● Data records:
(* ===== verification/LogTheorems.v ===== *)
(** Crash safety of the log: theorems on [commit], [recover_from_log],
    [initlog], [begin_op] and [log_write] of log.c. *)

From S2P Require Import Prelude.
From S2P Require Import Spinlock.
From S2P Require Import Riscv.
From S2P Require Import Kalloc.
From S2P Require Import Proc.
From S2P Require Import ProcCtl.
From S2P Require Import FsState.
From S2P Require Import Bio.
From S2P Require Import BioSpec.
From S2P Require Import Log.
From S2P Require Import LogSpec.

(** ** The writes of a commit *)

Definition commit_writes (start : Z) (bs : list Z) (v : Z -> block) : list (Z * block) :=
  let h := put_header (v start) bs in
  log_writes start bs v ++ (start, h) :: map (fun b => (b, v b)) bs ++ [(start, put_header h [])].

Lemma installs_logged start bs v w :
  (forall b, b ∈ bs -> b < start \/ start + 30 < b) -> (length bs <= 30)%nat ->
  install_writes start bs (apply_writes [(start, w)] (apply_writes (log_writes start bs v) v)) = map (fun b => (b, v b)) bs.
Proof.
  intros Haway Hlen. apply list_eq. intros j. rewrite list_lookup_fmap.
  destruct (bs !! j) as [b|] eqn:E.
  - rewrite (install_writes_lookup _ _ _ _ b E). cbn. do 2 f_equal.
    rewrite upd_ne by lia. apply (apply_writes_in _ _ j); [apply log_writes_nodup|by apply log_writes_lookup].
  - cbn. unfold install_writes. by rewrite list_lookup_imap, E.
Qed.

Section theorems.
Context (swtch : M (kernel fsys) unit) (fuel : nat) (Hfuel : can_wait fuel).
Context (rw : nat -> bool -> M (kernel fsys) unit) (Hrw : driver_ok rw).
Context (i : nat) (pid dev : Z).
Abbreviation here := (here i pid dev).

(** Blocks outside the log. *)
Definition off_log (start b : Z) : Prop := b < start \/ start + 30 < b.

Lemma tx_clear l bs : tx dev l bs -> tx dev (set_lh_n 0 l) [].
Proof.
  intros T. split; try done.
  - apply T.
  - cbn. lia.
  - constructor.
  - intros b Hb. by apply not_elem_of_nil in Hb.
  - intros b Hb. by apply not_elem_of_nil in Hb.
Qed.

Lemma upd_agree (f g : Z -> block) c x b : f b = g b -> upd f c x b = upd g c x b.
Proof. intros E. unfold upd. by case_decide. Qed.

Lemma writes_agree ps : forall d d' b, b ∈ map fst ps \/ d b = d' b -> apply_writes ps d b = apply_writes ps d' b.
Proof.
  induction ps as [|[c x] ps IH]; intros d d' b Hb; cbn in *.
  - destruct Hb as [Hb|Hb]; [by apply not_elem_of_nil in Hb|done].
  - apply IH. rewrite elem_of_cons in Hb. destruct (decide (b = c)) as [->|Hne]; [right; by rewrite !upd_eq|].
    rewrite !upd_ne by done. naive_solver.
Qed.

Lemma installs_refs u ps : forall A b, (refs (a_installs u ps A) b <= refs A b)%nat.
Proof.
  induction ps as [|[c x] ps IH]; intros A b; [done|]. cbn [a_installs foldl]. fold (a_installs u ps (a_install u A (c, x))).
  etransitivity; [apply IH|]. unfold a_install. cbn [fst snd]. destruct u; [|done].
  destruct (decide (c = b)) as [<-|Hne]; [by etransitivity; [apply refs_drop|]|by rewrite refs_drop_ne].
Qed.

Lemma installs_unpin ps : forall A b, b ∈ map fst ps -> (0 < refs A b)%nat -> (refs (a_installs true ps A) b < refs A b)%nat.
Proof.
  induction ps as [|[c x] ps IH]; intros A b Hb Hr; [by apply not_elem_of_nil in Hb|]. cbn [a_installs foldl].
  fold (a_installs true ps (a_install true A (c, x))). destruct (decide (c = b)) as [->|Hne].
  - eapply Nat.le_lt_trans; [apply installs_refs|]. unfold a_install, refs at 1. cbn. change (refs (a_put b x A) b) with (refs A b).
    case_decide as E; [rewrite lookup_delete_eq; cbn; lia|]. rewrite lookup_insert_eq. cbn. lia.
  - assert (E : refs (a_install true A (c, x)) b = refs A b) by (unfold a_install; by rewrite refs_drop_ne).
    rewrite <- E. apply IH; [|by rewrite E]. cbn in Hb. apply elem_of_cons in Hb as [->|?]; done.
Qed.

● Requirement:
Output, from the data above, the lines from the line with "Abbreviation here := (here i pid dev)." to the line with "induction ps as [|[c x] ps IH]; intros d" exactly as they stand, both ends included and nothing else.

● Task answer:
Abbreviation here := (here i pid dev).

(** Blocks outside the log. *)
Definition off_log (start b : Z) : Prop := b < start \/ start + 30 < b.

Lemma tx_clear l bs : tx dev l bs -> tx dev (set_lh_n 0 l) [].
Proof.
  intros T. split; try done.
  - apply T.
  - cbn. lia.
  - constructor.
  - intros b Hb. by apply not_elem_of_nil in Hb.
  - intros b Hb. by apply not_elem_of_nil in Hb.
Qed.

Lemma upd_agree (f g : Z -> block) c x b : f b = g b -> upd f c x b = upd g c x b.
Proof. intros E. unfold upd. by case_decide. Qed.

Lemma writes_agree ps : forall d d' b, b ∈ map fst ps \/ d b = d' b -> apply_writes ps d b = apply_writes ps d' b.
Proof.
  induction ps as [|[c x] ps IH]; intros d d' b Hb; cbn in *.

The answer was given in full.